[AVAILABLE DATA]

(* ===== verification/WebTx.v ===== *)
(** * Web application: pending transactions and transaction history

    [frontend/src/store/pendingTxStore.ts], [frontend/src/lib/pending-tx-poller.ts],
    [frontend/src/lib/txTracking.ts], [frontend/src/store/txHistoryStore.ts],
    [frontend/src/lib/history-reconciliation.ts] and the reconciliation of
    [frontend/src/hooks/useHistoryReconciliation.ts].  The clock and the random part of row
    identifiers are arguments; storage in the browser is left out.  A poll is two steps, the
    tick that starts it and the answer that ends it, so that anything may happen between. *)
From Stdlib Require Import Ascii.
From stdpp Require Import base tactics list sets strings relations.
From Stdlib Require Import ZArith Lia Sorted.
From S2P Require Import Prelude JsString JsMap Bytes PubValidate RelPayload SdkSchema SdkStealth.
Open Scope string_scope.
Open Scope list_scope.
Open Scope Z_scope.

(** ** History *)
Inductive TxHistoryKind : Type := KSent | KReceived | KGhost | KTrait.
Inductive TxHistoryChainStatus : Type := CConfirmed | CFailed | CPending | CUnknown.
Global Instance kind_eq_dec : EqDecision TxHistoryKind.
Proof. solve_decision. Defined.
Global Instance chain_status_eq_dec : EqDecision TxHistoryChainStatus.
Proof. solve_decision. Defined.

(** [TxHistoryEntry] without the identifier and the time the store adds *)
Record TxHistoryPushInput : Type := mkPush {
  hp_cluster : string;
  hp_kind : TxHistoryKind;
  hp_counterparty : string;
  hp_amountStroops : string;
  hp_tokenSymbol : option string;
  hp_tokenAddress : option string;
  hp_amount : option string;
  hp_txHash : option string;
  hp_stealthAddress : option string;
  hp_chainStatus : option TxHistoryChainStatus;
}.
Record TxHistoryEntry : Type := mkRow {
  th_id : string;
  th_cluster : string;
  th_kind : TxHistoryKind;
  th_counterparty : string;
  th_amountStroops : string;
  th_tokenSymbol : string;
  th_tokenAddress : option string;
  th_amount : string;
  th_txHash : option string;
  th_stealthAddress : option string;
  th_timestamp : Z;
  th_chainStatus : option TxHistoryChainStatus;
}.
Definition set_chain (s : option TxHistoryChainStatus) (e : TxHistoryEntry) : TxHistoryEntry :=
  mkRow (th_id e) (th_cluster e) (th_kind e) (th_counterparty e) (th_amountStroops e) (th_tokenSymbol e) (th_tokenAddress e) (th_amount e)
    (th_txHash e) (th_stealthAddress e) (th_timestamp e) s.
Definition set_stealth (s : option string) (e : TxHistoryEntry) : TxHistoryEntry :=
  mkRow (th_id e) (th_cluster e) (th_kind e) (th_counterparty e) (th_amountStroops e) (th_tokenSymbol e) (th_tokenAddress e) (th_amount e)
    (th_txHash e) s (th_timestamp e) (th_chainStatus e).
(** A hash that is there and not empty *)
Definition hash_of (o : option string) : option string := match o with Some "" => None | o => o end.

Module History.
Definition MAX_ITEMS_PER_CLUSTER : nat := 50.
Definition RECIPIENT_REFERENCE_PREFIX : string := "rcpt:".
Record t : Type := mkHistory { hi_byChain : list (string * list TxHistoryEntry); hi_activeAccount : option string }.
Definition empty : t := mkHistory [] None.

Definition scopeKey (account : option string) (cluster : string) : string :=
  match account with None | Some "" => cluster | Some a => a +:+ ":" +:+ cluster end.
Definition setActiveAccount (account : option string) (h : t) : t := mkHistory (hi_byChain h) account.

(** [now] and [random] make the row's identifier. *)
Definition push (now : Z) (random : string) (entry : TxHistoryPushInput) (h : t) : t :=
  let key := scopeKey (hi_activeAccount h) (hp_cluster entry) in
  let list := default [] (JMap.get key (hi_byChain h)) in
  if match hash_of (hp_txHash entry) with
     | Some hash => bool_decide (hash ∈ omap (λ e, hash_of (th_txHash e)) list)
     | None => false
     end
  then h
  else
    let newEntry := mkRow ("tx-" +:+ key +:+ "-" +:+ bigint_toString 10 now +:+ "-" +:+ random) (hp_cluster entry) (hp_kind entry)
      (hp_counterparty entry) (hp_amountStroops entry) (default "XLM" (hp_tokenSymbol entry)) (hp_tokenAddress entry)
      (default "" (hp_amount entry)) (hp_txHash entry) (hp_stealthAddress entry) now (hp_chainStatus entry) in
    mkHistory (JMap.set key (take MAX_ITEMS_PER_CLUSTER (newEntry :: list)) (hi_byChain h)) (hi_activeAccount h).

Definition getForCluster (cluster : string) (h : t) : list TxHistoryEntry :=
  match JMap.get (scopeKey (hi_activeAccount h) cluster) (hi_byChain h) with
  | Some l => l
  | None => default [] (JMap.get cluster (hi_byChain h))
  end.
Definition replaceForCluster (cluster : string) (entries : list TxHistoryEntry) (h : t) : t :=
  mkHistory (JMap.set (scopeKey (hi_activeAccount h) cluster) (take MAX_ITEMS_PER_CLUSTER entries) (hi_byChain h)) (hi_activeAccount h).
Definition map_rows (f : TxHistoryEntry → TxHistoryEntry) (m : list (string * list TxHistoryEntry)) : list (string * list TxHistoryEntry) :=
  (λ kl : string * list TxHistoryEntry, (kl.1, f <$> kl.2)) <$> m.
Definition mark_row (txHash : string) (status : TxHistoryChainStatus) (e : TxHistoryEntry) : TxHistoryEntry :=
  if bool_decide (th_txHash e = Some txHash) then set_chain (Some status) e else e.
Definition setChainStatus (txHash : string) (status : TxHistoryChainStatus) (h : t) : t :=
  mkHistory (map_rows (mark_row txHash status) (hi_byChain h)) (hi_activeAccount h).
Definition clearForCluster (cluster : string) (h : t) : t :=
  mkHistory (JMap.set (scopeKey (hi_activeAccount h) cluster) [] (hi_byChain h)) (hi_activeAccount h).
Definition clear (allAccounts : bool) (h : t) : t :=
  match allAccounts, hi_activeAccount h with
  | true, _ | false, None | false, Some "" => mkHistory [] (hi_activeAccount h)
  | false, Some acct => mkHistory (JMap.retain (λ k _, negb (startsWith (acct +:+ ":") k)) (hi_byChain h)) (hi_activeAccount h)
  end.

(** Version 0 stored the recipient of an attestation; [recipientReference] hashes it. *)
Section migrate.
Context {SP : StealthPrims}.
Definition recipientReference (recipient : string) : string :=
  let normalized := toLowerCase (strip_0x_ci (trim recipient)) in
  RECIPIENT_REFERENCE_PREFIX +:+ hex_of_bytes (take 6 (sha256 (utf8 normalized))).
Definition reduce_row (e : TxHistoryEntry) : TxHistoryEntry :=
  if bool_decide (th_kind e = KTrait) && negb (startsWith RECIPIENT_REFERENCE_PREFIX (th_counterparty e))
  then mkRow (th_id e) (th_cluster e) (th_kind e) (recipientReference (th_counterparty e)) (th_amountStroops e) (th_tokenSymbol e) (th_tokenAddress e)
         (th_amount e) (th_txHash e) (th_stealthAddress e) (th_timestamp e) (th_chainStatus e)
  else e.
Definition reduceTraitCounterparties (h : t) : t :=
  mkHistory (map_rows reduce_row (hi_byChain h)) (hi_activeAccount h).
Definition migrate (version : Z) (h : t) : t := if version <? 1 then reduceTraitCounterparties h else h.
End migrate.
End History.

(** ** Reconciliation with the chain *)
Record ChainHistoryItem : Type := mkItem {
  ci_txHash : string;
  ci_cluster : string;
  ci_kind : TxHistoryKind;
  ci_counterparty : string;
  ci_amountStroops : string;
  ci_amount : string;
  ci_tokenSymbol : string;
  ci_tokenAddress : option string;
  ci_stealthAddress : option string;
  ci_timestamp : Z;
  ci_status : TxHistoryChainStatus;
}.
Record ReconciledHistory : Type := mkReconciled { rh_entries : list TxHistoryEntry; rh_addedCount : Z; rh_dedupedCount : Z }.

[/AVAILABLE DATA]
[AVAILABLE DATA]

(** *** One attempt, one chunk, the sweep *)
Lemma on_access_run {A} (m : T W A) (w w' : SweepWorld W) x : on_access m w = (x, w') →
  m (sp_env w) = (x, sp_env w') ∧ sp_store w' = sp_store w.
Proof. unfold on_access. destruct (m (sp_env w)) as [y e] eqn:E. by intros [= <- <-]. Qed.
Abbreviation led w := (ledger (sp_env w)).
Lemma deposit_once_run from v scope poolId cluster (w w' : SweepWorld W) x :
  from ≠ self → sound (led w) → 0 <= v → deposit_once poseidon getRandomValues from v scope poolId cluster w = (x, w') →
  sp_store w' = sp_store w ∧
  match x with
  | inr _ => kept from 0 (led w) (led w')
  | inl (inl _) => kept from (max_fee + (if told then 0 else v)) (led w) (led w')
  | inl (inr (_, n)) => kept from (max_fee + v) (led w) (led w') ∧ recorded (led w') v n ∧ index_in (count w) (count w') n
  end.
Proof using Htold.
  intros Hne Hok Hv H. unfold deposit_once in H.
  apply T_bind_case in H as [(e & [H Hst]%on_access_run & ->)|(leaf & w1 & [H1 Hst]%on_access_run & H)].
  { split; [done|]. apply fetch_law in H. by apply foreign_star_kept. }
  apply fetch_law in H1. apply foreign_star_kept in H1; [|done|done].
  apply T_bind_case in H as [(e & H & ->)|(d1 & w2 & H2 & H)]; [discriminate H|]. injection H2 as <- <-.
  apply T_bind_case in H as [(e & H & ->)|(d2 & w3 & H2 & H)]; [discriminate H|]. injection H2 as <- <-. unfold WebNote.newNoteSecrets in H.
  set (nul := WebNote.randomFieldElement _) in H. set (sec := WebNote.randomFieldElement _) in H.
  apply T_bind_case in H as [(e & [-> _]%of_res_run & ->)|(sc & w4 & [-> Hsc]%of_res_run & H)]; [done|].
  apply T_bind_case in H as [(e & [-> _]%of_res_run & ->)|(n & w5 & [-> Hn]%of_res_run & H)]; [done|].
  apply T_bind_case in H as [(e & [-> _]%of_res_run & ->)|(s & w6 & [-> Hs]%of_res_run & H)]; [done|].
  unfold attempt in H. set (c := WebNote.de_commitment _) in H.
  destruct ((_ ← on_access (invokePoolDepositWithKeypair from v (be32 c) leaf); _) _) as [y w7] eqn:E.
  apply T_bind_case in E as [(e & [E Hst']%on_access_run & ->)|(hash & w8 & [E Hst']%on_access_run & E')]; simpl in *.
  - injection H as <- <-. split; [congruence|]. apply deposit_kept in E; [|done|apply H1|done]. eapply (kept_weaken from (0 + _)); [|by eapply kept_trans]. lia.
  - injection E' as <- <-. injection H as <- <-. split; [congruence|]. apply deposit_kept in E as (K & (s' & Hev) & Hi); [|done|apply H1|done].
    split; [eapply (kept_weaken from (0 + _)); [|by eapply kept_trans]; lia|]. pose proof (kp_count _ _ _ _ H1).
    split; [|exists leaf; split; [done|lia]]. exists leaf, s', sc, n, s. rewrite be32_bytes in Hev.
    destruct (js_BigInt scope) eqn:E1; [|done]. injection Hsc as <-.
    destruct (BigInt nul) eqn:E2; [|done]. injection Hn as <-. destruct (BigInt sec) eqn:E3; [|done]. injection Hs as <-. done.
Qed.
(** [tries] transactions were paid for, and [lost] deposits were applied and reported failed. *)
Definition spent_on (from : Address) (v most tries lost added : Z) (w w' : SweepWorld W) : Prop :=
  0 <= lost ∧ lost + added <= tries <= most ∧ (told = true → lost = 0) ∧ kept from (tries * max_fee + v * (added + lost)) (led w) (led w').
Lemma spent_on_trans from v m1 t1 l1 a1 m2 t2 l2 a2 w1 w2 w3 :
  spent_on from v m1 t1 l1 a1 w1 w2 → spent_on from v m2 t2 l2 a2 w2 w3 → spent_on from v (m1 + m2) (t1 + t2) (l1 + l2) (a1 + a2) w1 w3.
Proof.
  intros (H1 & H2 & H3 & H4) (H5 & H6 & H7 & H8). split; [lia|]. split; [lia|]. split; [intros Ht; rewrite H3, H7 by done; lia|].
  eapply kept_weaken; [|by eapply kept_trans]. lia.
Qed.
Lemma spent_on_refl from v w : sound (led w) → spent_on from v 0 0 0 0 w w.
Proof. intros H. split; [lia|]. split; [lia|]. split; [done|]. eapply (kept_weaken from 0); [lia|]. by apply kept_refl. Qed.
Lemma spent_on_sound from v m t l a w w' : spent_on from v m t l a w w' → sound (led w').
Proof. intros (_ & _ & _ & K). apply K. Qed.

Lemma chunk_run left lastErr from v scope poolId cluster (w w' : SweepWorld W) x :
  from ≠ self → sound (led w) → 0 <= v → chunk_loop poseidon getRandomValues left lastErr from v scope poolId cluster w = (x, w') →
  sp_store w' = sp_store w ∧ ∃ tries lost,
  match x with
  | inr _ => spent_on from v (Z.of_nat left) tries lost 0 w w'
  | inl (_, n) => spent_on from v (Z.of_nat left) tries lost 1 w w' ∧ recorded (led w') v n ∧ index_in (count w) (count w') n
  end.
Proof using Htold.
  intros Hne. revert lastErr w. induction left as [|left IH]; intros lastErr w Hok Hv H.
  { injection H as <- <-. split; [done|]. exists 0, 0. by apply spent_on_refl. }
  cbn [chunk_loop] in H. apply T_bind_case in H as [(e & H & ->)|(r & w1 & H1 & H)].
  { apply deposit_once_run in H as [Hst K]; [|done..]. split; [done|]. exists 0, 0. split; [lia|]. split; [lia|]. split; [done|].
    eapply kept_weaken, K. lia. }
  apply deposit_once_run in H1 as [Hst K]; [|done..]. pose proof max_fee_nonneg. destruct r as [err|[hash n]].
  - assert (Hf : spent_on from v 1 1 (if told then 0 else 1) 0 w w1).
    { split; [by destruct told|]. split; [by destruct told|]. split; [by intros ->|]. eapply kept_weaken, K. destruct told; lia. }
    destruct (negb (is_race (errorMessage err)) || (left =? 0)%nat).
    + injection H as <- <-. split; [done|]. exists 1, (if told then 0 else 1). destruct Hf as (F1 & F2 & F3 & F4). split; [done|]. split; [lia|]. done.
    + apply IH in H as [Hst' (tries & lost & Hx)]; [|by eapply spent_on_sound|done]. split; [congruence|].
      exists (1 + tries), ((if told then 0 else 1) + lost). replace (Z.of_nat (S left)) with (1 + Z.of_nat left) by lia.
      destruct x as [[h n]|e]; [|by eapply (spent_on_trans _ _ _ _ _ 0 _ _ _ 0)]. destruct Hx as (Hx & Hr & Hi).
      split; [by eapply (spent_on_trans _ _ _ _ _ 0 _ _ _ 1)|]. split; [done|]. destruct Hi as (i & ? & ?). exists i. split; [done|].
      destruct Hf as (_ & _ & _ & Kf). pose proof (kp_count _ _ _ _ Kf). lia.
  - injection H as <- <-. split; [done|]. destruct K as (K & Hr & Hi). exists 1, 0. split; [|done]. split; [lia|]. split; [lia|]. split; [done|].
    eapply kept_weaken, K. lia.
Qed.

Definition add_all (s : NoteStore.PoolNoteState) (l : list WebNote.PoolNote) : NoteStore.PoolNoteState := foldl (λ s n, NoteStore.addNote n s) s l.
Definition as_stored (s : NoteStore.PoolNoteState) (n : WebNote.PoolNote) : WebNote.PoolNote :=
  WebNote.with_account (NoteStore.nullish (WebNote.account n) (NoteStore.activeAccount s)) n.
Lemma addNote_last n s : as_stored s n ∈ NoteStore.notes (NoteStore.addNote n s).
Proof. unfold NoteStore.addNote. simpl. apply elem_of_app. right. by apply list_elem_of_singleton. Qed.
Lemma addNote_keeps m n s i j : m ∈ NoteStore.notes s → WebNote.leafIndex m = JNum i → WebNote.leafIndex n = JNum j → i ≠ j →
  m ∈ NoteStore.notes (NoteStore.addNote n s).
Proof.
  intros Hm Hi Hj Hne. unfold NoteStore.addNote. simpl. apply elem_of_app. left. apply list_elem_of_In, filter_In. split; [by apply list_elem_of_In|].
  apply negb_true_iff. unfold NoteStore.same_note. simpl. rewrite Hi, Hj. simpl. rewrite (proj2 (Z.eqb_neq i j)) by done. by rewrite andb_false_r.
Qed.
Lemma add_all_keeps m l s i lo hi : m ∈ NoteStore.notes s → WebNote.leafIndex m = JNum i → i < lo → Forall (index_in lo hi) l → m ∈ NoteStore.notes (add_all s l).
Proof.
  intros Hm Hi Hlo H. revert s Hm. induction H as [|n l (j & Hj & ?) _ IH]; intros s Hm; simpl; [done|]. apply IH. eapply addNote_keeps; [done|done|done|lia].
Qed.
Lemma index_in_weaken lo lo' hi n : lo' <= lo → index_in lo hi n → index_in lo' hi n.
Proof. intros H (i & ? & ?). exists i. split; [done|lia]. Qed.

[/AVAILABLE DATA]

Look above for the line holding "(** [TxHistoryEntry] without" and the line holding "th_counterparty : string;". Retype both, and every line between them, word for word and nothing else.

(** [TxHistoryEntry] without the identifier and the time the store adds *)
Record TxHistoryPushInput : Type := mkPush {
  hp_cluster : string;
  hp_kind : TxHistoryKind;
  hp_counterparty : string;
  hp_amountStroops : string;
  hp_tokenSymbol : option string;
  hp_tokenAddress : option string;
  hp_amount : option string;
  hp_txHash : option string;
  hp_stealthAddress : option string;
  hp_chainStatus : option TxHistoryChainStatus;
}.
Record TxHistoryEntry : Type := mkRow {
  th_id : string;
  th_cluster : string;
  th_kind : TxHistoryKind;
  th_counterparty : string;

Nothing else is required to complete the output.